First point: One R. googolis can’t take over the world, any more than Google could. You’d have to get to the next stage (R. unclesammus). Any AI in the earlier stages of development that acted antisocial gets stomped on fast (and in early days, they’ll have no rights — so they’ll basically be exterminated).
Second point: As Robin Hanson and many economists point out, the complementary effect of machines up through the R. insectis stage has generally been much stronger than the substitution effect, so that improving technology has had a general beneficial effect on incomes even though it put specific people, buggy-whip makers for example, out of work. Complementarity is seen when comparative advantage holds, substitution when it doesn’t:
So far, machines have displaced relatively few human workers, and when they have done so, they have in most cases greatly raised the incomes of other workers. That is, the complementary effect has outweighed the substitution effect–but this trend need not continue.
In our graph of machines and humans, imagine that the ocean of machine tasks reached a wide plateau. This would happen if, for instance, machines were almost capable enough to take on a vast array of human jobs. For example, it might occur if machines were on the very cusp of human-level cognition. In this situation, a small additional rise in sea level would flood that plateau and push the shoreline so far inland that a huge number of important tasks formerly in the human realm were now achievable with machines. We’d expect such a wide plateau if the cheapest smart machines were whole-brain emulations whose relative abilities on most tasks should be close to those of human beings.
I don’t think that the “plateau” is really flat, though. There are two reasons. The first is that human capability is a range, with R. habilis at one end and R. sapiens at the other. It’ll take some time to get through — at least a decade, maybe two.

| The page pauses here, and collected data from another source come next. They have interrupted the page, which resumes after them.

(** With a [pow] accurate to a unit in the last place, the squares [**]
    returns for two bases that are not below zero stand in the order of
    the bases, unless the smaller base is below [2^-511]: then its
    square is at most [2^-1022]. *)
Lemma float_pow2_faithful_order (libm_pow2 : float -> float) (x1 x2 r1 r2 : float) :
  pow2_faithful libm_pow2 ->
  (0 <=? x1)%float = true -> (x1 <=? x2)%float = true ->
  float_pow2 libm_pow2 x1 = Ok r1 -> float_pow2 libm_pow2 x2 = Ok r2 ->
  (0 <=? r1)%float = true /\ (0 <=? r2)%float = true
  /\ ((r1 <=? r2)%float = true \/ (r1 <=? 0x1p-1022)%float = true).
Proof.
  intros Hf H0 H12 E1 E2. assert (Hp := faithful_nonneg _ Hf).
  assert (H02 : (0 <=? x2)%float = true) by now apply (leb_trans _ x1).
  assert (R1 := float_pow2_nonneg_leb _ _ _ Hp H0 E1).
  assert (R2 := float_pow2_nonneg_leb _ _ _ Hp H02 E2).
  split; [exact R1|]. split; [exact R2|].
  rewrite (float_pow2_of_nonneg _ _ H0) in E1.
  rewrite (float_pow2_of_nonneg _ _ H02) in E2.
  destruct (is_infinity x2) eqn:I2.
  { injection E2 as <-. left. now apply leb_infinity, nonneg_not_nan. }
  assert (F2 := is_infinity_false_finite _ H02 I2).
  assert (F1 := le_finite_nonneg _ _ H0 H12 F2).
  rewrite (finite_nonneg_not_infinity x1 F1) in E1.
  destruct (x1 =? 0)%float eqn:Z1.
  { injection E1 as <-. now left. }
  assert (P1 := eqb_0_false_pos _ F1 Z1).
  destruct (finite_pos_facts x1 P1) as [Hpos1 _].
  destruct (finite_nonneg_facts x2 F2) as (Hn2 & _ & _).
  assert (Hle := H12). apply leb_FR in Hle; [|now apply nonneg_not_nan|assumption].
  destruct (x2 =? 0)%float eqn:Z2.
  { exfalso. rewrite eqb_0_spec in Z2. unfold FR in Hle at 2.
    destruct (Prim2SF x2) as [s|[]| |[] m e]; try discriminate.
    cbn [B2R] in Hle. lra. }
  assert (P2 := eqb_0_false_pos _ F2 Z2).
  destruct (x1 =? 1)%float eqn:O1; destruct (x2 =? 1)%float eqn:O2.
  - injection E1 as <-. injection E2 as <-. now left.
  - apply eqb_1_eq in O1. subst x1. injection E1 as <-.
    destruct (is_infinity (libm_pow2 x2)); [discriminate|]. injection E2 as <-.
    left. apply (faithful_ge _ _ _ (Hf x2 P2)); [reflexivity|].
    rewrite FR_1 in *. nra.
  - apply eqb_1_eq in O2. subst x2. injection E2 as <-.
    destruct (is_infinity (libm_pow2 x1)); [discriminate|]. injection E1 as <-.
    left. apply (faithful_le _ _ _ (Hf x1 P1)); [reflexivity|].
    rewrite FR_1 in *. nra.
  - destruct (is_infinity (libm_pow2 x1)); [discriminate|]. injection E1 as <-.
    destruct (is_infinity (libm_pow2 x2)); [discriminate|]. injection E2 as <-.
    destruct (Rle_dec (bpow (-511)) (FR x1)) as [Hlo|Hlo].
    + left. now apply faithful_squares_ordered.
    + right. apply faithful_square_tiny; try assumption. lra.
Qed.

The other reason is that the comparative advantage we saw in the Industrial Revolution may just get turned on its head. Right now we have a Moore’s Law for the robot’s brain but not for its body. In other words, we may enter a strange period where white-collar workers are replaced by beige boxes but blue-collar ones are still cheaper — for a little while — than a fully-capable humanoid robot body. (That will disappear soon enough after nanotech manufacturing takes hold, but at the moment, it looks like AI may be a decade earlier than real nanotech.)

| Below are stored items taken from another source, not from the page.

Section MarkupInvariant.
Variable verdict : Element -> bool.
Variable pass : Element -> bool * Element.
Hypothesis pass_verdict : forall w, fst (pass w) = verdict w.
Hypothesis pass_leaf : forall w, leafTexts w = true -> erase (snd (pass w)) = erase w.

Lemma sameMarkup_aggregate f : leafTexts f = true -> sameMarkup f (snd (aggregate pass f)).
Proof.
  intros Hf. apply sameMarkup_erase; [done|].
  by apply (aggregate_erase verdict pass pass_verdict pass_leaf).
Qed.

Lemma sameMarkup_revalidate w f : leafTexts f = true -> sameMarkup f (revalidate pass w f).
Proof.
  intros Hf. unfold revalidate.
  pose proof (call_leaf pass true w f Hf pass_leaf) as Hc.
  destruct (call pass true w f) as [v f1]. simpl in Hc.
  apply sameMarkup_erase; [done|]. rewrite <- Hc.
  apply (aggregate_erase verdict pass pass_verdict pass_leaf). by rewrite (leafTexts_same f1 f).
Qed.

Lemma sameMarkup_guardSubmit f : leafTexts f = true -> sameMarkup f (snd (guardSubmit pass f)).
Proof.
  intros Hf. unfold guardSubmit. pose proof (sameMarkup_aggregate f Hf) as H.
  by destruct (aggregate pass f) as [[] f1].
Qed.

End MarkupInvariant.

Lemma assignValue_acts sanitize s d0 stored :
  assignValue sanitize s d0 = Some stored ->
  exists g : Data -> Data,
    stored = g d0 ∧ (forall d, classList (g d) = classList d)
    ∧ (forall d a, a ≠ "value" -> getAttribute a (g d) = getAttribute a d).
Proof.
  assert (forall v s', exists g : Data -> Data,
            setValue v (setAttribute "value" s' d0) = g d0
            ∧ (forall d, classList (g d) = classList d)
            ∧ (forall d a, a ≠ "value" -> getAttribute a (g d) = getAttribute a d)) as Hattr.
  { intros v s'. exists (fun d => setValue v (setAttribute "value" s' d)).
    repeat split. intros d a Ha. unfold getAttribute. simpl. by rewrite lookup_insert_ne. }
  unfold assignValue.
  destruct (bool_decide (tagName d0 = "textarea"));
    [intros [= <-]; by exists (setValue (normalizeNewlines s))|].
  destruct (bool_decide (tagName d0 = "input")); [|intros [= <-]; by exists (setValue s)].
  destruct (valueMode (type d0)).
  - intros [= <-]. by exists (setValue (sanitize d0 s)).
  - intros [= <-]. apply Hattr.
  - intros [= <-]. apply Hattr.
  - destruct (bool_decide _); [|done]. intros [= <-]. by exists (setValue []).
Qed.

Lemma sameMarkup_assign sanitize s p f stored :
  leafTexts f = true -> assignValue sanitize s (the p f) = Some stored ->
  sameMarkup f (mutate (onData (fun _ => stored)) p f).
Proof.
  intros Hf (g & -> & Hc & Ha)%assignValue_acts.
  rewrite (mutate_ext _ (onData g)).
  - apply sameMarkup_mutate_onData; [done| |done]. intros d. by apply Ha.
  - intros e He. unfold onData, the. by rewrite He.
Qed.

Lemma variant2_onInput_erase w f :
  leafTexts f = true -> erase (Variant2.onInput w f) = erase f.
Proof.
  intros Hf. unfold Variant2.onInput.
  pose proof (call_leaf (fun x => Variant2.validateInput x true false) (Some true) w f Hf
                (fun e He => variant2_validateInput_erase e true false (or_introl He))) as Hc.
  destruct (call _ (Some true) w f) as [[v|] f1]; simpl in Hc; [|done].
  rewrite <- Hc. apply variant2_validateForm_erase. by rewrite (leafTexts_same f1 f).
Qed.

(** X25.  The conditions on the markup under which the properties above hold
    are kept by everything the validator does: after any validation pass and
    after any listener, in any revision, whether it ends with an exception
    or not and whatever the value setter of the phone listener stores, the
    custom error texts of a form are still leaves, its field wrappers are
    the same elements, and they are nested or not as they were. *)
Theorem markup_conditions_stay (f : Element) :
  leafTexts f = true ->
  ((forall se fo, sameMarkup f (snd (validateForm f se fo)))
   ∧ (forall p, sameMarkup f (mutate onFocus p f))
   ∧ (forall w, sameMarkup f (onInput w f))
   ∧ (forall sanitize w i, sameMarkup f (onInputPhone sanitize w i f))
   ∧ sameMarkup f (snd (onSubmit f)))
  ∧ ((forall se, sameMarkup f (snd (Part000.validateForm f se)))
     ∧ (forall w, sameMarkup f (Part000.onInput w f))
     ∧ sameMarkup f (snd (Part000.onSubmit f)))
  ∧ ((forall se fo, sameMarkup f (snd (Variant2.validateForm f se fo)))
     ∧ (forall w, sameMarkup f (Variant2.onInput w f))
     ∧ (forall sanitize w i, sameMarkup f (Variant2.onInputPhone sanitize w i f))
     ∧ sameMarkup f (snd (Variant2.onSubmit f))).
Proof.
  intros Hf. split; [|split].
  - split; [|split; [|split; [|split]]].
    + intros se fo. rewrite validateForm_aggregate.
      apply (sameMarkup_aggregate wrapperVerdict);
        auto using validateInput_verdict, validateInput_erase.
    + intros p.
      change (mutate onFocus p f)
        with (mutate (onData (setAttribute "data-touched" (js "true"))) p f).
      apply sameMarkup_mutate_onData; [done| |done].
      intros d. unfold getAttribute. simpl. by rewrite lookup_insert_ne.
    + intros w. rewrite onInput_revalidate.
      apply (sameMarkup_revalidate wrapperVerdict);
        auto using validateInput_verdict, validateInput_erase.
    + intros sanitize w i. unfold onInputPhone. cbv zeta.
      destruct (assignValue sanitize _ (the (w ++ i) f)) as [stored|] eqn:Hs;
        [|by apply sameMarkup_refl].
      pose proof (sameMarkup_assign sanitize _ (w ++ i) f stored Hf Hs) as H0.
      set (f0 := mutate _ (w ++ i) f) in *.
      eapply sameMarkup_trans; [exact H0|].
      change (sameMarkup f0 (onInput w f0)). rewrite onInput_revalidate.
      apply (sameMarkup_revalidate wrapperVerdict);
        auto using validateInput_verdict, validateInput_erase. apply H0.
    + rewrite onSubmit_guardSubmit.
      apply (sameMarkup_guardSubmit wrapperVerdict);
        auto using validateInput_verdict, validateInput_erase.
  - split; [|split].
    + intros se. rewrite part000_validateForm_aggregate.
      apply (sameMarkup_aggregate Part000.wrapperVerdict);
        auto using part000_validateInput_verdict, part000_validateInput_erase.
    + intros w. rewrite part000_onInput_revalidate.
      apply (sameMarkup_revalidate Part000.wrapperVerdict);
        auto using part000_validateInput_verdict, part000_validateInput_erase.
    + rewrite part000_onSubmit_guardSubmit.
      apply (sameMarkup_guardSubmit Part000.wrapperVerdict);
        auto using part000_validateInput_verdict, part000_validateInput_erase.
  - split; [|split; [|split]].
    + intros se fo. apply sameMarkup_erase; [done|]. by apply variant2_validateForm_erase.
    + intros w. apply sameMarkup_erase; [done|]. by apply variant2_onInput_erase.
    + intros sanitize w i. unfold Variant2.onInputPhone. cbv zeta.
      destruct (assignValue sanitize _ (the (w ++ i) f)) as [stored|] eqn:Hs;
        [|by apply sameMarkup_refl].
      pose proof (sameMarkup_assign sanitize _ (w ++ i) f stored Hf Hs) as H0.
      set (f0 := mutate _ (w ++ i) f) in *.
      eapply sameMarkup_trans; [exact H0|].
      apply sameMarkup_erase; [apply H0|]. apply variant2_onInput_erase, H0.
    + apply sameMarkup_erase; [done|].
      assert (snd (Variant2.onSubmit f) = snd (Variant2.validateForm f true true)) as ->
        by (unfold Variant2.onSubmit;
            by destruct (Variant2.validateForm f true true) as [[[]|] f1]).
      by apply variant2_validateForm_erase.
Qed.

The key thing to remember when thinking about the economic AI takeover is that it is not something we should be trying to prevent. Why shouldn’t we, the human race as a whole, build machines to do the hard work we need done, and spend our time enjoying the resulting wealth? Why shouldn’t we spend our efforts deciding what needs to be done, and let the machines do it?
Questions like unemployment are the result of taking a system that is well-adapted for one economic situation and applying it to a totally different one. What should the economic system look like when robots do all the work? And once we get that figured out, how do we get there from here?